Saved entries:
:::::

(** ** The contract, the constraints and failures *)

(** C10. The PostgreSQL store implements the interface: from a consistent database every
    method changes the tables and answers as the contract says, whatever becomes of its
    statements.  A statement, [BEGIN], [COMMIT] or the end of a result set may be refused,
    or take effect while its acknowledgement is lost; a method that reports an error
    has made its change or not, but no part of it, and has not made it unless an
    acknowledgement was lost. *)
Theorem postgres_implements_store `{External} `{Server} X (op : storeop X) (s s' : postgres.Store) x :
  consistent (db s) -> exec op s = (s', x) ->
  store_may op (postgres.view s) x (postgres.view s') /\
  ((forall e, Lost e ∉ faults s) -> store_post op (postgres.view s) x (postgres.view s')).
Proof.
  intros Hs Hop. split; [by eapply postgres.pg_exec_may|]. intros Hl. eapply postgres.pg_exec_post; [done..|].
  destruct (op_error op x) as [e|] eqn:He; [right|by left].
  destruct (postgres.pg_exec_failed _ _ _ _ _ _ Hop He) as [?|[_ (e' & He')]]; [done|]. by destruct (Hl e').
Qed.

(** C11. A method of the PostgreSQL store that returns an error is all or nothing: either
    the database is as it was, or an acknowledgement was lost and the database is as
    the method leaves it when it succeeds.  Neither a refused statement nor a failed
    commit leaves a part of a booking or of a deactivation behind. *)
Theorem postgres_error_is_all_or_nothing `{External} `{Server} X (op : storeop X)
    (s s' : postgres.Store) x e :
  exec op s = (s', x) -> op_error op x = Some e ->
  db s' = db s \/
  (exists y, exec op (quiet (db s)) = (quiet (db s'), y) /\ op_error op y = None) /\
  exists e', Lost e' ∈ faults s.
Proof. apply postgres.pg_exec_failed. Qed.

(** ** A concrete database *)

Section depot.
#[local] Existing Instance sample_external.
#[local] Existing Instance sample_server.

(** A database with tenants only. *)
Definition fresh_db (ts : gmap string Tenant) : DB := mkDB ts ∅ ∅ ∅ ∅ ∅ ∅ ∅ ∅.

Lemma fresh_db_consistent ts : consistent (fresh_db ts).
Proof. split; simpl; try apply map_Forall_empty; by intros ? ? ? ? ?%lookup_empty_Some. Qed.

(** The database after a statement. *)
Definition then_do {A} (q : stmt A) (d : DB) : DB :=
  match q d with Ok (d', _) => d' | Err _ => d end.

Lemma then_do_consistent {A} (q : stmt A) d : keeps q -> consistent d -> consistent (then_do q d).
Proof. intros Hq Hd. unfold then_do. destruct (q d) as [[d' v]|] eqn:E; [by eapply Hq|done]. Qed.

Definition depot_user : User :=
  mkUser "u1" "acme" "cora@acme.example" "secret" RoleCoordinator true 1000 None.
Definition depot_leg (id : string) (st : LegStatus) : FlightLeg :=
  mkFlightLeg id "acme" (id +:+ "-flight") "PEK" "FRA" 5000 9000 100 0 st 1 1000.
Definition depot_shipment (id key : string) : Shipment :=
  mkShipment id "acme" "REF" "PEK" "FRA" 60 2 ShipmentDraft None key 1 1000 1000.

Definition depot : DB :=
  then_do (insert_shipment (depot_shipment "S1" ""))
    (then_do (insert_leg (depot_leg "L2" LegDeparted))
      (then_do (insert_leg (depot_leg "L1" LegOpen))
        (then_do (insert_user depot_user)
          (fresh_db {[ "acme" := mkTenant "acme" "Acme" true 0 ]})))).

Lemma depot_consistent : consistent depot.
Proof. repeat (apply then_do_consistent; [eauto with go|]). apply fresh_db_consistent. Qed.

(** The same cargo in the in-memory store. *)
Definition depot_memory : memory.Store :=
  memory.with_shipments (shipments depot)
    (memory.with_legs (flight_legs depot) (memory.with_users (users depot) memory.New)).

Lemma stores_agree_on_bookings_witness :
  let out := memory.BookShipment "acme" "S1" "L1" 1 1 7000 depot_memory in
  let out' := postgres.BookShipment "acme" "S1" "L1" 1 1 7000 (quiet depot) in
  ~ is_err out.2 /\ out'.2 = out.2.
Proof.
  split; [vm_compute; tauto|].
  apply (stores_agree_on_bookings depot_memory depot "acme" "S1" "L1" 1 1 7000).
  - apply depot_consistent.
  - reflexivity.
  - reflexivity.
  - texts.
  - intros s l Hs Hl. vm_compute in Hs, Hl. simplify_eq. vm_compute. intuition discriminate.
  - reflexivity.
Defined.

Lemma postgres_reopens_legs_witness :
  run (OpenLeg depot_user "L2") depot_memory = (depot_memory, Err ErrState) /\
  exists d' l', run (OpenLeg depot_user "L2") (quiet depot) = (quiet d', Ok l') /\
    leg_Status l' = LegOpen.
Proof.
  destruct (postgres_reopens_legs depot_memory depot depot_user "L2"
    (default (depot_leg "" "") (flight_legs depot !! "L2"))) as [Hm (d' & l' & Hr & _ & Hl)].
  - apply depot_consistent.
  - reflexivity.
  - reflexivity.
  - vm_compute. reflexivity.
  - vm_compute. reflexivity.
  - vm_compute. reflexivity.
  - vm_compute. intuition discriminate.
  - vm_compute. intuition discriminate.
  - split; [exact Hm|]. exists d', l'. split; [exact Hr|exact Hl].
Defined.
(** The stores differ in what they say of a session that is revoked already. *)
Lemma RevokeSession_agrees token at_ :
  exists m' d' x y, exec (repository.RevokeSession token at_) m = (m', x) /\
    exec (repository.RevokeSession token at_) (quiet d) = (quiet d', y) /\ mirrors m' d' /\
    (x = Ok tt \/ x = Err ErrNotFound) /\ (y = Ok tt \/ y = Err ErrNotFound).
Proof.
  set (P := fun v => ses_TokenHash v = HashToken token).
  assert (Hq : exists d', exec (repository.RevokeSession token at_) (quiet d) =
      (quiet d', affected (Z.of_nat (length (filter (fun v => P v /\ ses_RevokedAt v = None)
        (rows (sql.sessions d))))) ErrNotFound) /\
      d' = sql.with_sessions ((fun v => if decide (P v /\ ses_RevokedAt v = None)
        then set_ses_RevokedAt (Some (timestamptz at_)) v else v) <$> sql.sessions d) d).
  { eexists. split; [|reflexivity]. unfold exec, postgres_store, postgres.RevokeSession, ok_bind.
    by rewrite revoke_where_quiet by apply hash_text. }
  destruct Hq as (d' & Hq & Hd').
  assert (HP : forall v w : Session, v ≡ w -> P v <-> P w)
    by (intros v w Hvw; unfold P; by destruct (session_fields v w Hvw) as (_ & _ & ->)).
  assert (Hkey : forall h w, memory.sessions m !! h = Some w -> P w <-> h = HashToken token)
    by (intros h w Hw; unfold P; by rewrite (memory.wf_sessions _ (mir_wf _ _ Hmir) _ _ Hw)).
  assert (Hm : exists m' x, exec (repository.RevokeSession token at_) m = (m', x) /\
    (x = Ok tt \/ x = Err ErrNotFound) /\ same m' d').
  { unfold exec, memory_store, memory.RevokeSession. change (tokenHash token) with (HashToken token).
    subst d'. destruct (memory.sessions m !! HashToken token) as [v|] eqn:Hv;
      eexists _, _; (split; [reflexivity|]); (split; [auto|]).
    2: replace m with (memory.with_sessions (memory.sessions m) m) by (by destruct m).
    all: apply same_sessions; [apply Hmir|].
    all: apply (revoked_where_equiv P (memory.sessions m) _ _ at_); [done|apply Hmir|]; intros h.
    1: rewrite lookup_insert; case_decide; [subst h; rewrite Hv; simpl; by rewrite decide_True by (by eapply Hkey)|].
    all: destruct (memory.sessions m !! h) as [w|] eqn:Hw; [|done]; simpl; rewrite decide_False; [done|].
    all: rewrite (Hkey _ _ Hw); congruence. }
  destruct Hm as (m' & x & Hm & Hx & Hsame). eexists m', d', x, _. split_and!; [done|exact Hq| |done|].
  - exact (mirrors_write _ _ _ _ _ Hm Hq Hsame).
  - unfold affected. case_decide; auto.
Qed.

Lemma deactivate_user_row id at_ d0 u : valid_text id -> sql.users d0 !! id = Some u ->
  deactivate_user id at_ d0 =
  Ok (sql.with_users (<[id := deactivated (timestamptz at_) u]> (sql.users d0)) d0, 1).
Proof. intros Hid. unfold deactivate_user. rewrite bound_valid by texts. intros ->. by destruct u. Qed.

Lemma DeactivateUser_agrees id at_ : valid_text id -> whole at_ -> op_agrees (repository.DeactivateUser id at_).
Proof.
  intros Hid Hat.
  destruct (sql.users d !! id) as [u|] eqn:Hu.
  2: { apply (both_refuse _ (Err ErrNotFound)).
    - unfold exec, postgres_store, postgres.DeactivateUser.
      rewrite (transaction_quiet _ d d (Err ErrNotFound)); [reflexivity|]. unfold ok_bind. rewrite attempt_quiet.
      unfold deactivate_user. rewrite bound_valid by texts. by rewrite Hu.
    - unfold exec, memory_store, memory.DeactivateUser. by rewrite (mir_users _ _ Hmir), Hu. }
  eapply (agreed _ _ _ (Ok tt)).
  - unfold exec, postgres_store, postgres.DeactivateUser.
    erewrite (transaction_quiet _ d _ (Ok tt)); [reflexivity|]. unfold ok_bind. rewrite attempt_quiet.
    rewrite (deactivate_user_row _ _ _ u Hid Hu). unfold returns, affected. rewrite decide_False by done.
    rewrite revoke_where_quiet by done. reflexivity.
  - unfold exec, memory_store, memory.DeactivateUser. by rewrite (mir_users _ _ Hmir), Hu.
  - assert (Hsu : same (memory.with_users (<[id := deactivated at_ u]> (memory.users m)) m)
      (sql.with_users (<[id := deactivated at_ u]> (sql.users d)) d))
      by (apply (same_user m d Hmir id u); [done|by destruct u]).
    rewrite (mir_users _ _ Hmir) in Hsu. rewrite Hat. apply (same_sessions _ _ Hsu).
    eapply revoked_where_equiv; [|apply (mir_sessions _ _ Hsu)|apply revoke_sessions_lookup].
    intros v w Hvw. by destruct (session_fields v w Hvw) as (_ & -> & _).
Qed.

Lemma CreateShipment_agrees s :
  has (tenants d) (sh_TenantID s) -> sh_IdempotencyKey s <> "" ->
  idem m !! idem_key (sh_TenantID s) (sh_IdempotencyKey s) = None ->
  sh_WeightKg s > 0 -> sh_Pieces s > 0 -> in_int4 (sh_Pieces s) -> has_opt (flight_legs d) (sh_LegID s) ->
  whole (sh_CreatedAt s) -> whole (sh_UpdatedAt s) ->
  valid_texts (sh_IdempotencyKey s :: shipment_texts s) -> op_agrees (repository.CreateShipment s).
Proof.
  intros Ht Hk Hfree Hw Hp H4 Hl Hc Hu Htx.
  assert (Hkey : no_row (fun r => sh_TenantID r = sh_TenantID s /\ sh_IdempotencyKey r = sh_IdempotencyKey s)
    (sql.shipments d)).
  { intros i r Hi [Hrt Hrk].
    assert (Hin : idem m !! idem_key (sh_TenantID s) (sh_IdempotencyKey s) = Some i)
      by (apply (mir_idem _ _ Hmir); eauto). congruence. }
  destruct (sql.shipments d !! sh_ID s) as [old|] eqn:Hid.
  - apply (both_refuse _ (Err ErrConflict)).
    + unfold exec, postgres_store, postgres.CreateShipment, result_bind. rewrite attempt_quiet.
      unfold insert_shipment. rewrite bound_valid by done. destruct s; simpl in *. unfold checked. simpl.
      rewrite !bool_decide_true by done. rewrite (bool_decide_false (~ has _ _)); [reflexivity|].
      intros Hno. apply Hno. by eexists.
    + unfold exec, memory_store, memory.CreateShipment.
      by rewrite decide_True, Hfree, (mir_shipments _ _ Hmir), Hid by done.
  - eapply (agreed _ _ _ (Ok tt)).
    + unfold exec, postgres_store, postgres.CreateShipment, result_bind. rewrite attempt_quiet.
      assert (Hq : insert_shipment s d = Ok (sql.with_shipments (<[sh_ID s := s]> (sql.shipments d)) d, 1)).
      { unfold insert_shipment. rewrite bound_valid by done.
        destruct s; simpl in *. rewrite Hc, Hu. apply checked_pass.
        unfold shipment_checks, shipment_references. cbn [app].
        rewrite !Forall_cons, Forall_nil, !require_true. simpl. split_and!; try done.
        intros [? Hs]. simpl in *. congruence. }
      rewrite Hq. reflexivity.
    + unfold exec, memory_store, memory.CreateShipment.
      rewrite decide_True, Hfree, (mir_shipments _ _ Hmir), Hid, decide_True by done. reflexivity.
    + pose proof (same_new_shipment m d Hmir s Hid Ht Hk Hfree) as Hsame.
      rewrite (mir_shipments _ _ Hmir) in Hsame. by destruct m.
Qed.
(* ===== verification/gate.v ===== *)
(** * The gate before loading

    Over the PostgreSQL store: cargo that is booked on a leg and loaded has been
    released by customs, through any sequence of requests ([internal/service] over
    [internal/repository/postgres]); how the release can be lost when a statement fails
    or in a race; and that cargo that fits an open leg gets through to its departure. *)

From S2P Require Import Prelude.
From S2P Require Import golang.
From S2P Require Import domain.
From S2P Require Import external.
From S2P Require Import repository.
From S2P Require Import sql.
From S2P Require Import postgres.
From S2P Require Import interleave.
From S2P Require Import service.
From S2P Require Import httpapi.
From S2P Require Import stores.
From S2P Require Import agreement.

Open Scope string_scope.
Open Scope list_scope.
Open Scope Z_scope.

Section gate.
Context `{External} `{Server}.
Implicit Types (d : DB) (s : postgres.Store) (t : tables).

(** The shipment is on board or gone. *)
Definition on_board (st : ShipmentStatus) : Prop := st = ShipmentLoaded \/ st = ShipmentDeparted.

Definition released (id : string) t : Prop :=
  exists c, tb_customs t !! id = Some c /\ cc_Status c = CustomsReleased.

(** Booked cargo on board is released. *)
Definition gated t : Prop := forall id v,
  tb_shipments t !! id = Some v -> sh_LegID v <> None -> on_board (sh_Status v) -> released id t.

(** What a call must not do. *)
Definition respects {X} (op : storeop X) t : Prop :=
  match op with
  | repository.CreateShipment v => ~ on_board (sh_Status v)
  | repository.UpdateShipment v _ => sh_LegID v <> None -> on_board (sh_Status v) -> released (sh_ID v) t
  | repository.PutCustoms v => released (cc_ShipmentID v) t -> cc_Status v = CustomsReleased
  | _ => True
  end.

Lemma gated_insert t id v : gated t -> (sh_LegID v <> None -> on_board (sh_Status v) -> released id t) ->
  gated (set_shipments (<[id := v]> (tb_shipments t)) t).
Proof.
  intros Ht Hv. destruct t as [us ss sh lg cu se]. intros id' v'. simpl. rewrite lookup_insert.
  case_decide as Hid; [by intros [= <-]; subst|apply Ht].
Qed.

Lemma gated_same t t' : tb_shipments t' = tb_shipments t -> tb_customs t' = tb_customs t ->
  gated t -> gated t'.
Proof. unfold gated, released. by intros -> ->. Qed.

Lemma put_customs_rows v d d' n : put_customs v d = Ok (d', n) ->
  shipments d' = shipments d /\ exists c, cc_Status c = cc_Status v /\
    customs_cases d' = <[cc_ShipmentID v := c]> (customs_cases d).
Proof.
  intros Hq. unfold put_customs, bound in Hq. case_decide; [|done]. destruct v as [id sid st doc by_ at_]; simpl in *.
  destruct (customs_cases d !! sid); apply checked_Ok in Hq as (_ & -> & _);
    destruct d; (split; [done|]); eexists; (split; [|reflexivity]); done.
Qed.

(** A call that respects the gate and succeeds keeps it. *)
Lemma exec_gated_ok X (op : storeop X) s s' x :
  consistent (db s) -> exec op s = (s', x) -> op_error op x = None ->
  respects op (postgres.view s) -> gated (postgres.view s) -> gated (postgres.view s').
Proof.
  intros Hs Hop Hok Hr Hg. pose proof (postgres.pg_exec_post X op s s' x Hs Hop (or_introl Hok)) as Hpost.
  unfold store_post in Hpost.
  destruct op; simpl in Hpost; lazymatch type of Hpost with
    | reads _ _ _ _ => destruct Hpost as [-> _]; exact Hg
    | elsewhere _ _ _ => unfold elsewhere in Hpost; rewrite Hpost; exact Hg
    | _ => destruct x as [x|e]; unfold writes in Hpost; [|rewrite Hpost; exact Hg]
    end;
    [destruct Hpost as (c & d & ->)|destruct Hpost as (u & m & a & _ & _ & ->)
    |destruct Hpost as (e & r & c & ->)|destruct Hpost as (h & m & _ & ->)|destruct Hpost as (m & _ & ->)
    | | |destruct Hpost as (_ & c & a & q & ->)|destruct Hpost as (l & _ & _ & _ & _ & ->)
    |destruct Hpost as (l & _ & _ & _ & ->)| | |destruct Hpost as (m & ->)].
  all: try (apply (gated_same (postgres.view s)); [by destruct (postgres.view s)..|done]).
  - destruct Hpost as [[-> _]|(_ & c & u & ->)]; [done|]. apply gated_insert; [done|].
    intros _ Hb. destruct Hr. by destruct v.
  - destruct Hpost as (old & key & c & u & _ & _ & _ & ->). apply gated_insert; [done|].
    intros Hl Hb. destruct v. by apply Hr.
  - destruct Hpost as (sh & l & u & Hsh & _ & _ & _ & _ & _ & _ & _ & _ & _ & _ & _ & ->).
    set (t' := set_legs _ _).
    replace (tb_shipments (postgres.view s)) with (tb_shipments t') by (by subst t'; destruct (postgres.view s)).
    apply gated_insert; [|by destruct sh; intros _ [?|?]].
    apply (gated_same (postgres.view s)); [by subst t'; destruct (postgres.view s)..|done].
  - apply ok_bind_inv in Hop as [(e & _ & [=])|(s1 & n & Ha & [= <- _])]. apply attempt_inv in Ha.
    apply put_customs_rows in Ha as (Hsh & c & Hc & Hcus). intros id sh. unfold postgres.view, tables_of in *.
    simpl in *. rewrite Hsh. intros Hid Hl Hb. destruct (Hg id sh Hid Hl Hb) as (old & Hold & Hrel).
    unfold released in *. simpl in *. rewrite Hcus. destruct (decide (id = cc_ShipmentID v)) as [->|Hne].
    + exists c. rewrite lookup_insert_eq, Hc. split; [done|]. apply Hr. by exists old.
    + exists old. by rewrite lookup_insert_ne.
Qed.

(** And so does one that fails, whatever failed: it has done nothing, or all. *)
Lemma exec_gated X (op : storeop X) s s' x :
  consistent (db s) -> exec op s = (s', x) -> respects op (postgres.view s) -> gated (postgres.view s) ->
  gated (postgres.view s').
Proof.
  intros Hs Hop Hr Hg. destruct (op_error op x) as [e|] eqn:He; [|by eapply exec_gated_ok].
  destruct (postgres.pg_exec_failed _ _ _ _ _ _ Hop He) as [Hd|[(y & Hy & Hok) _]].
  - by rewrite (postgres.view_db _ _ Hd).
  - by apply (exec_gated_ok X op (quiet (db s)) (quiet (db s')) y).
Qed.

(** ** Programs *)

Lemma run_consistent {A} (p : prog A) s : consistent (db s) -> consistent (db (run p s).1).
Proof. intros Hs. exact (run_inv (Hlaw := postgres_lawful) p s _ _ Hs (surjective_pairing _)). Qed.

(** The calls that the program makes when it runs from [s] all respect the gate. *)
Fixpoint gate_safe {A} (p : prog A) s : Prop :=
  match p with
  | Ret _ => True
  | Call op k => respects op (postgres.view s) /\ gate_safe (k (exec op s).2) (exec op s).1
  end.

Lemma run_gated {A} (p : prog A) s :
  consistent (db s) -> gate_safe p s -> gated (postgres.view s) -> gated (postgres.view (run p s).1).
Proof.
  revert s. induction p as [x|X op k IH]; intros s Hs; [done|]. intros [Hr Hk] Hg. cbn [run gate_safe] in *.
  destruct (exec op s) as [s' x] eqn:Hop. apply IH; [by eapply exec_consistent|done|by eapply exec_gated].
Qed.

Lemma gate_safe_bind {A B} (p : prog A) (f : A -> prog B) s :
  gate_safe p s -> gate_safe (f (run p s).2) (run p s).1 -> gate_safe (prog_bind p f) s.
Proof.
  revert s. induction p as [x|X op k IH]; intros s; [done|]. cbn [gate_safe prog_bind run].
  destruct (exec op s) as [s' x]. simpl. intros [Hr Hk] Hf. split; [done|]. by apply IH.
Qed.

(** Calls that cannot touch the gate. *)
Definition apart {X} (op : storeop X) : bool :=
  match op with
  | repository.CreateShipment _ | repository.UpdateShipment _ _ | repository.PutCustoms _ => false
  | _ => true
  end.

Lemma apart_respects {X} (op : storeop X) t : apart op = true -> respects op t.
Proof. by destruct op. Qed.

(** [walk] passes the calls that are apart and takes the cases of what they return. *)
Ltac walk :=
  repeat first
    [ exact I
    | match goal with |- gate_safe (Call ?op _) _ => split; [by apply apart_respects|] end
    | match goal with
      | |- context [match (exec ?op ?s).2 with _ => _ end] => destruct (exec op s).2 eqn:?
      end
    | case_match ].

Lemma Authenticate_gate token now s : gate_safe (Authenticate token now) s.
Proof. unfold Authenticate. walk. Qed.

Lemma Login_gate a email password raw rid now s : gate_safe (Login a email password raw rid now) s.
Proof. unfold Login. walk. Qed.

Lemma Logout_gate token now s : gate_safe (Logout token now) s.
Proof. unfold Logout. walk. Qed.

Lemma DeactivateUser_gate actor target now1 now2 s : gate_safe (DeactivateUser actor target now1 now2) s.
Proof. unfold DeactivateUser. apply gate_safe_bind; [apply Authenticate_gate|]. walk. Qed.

:::::

* _EXERCISE_
Your response should be the lines above from the first to the one containing "(** A database with tenants only. *)", inclusive, each given exactly.

* _RESPONSE TO THIS EXERCISE_
(** ** The contract, the constraints and failures *)

(** C10. The PostgreSQL store implements the interface: from a consistent database every
    method changes the tables and answers as the contract says, whatever becomes of its
    statements.  A statement, [BEGIN], [COMMIT] or the end of a result set may be refused,
    or take effect while its acknowledgement is lost; a method that reports an error
    has made its change or not, but no part of it, and has not made it unless an
    acknowledgement was lost. *)
Theorem postgres_implements_store `{External} `{Server} X (op : storeop X) (s s' : postgres.Store) x :
  consistent (db s) -> exec op s = (s', x) ->
  store_may op (postgres.view s) x (postgres.view s') /\
  ((forall e, Lost e ∉ faults s) -> store_post op (postgres.view s) x (postgres.view s')).
Proof.
  intros Hs Hop. split; [by eapply postgres.pg_exec_may|]. intros Hl. eapply postgres.pg_exec_post; [done..|].
  destruct (op_error op x) as [e|] eqn:He; [right|by left].
  destruct (postgres.pg_exec_failed _ _ _ _ _ _ Hop He) as [?|[_ (e' & He')]]; [done|]. by destruct (Hl e').
Qed.

(** C11. A method of the PostgreSQL store that returns an error is all or nothing: either
    the database is as it was, or an acknowledgement was lost and the database is as
    the method leaves it when it succeeds.  Neither a refused statement nor a failed
    commit leaves a part of a booking or of a deactivation behind. *)
Theorem postgres_error_is_all_or_nothing `{External} `{Server} X (op : storeop X)
    (s s' : postgres.Store) x e :
  exec op s = (s', x) -> op_error op x = Some e ->
  db s' = db s \/
  (exists y, exec op (quiet (db s)) = (quiet (db s'), y) /\ op_error op y = None) /\
  exists e', Lost e' ∈ faults s.
Proof. apply postgres.pg_exec_failed. Qed.

(** ** A concrete database *)

Section depot.
#[local] Existing Instance sample_external.
#[local] Existing Instance sample_server.

(** A database with tenants only. *)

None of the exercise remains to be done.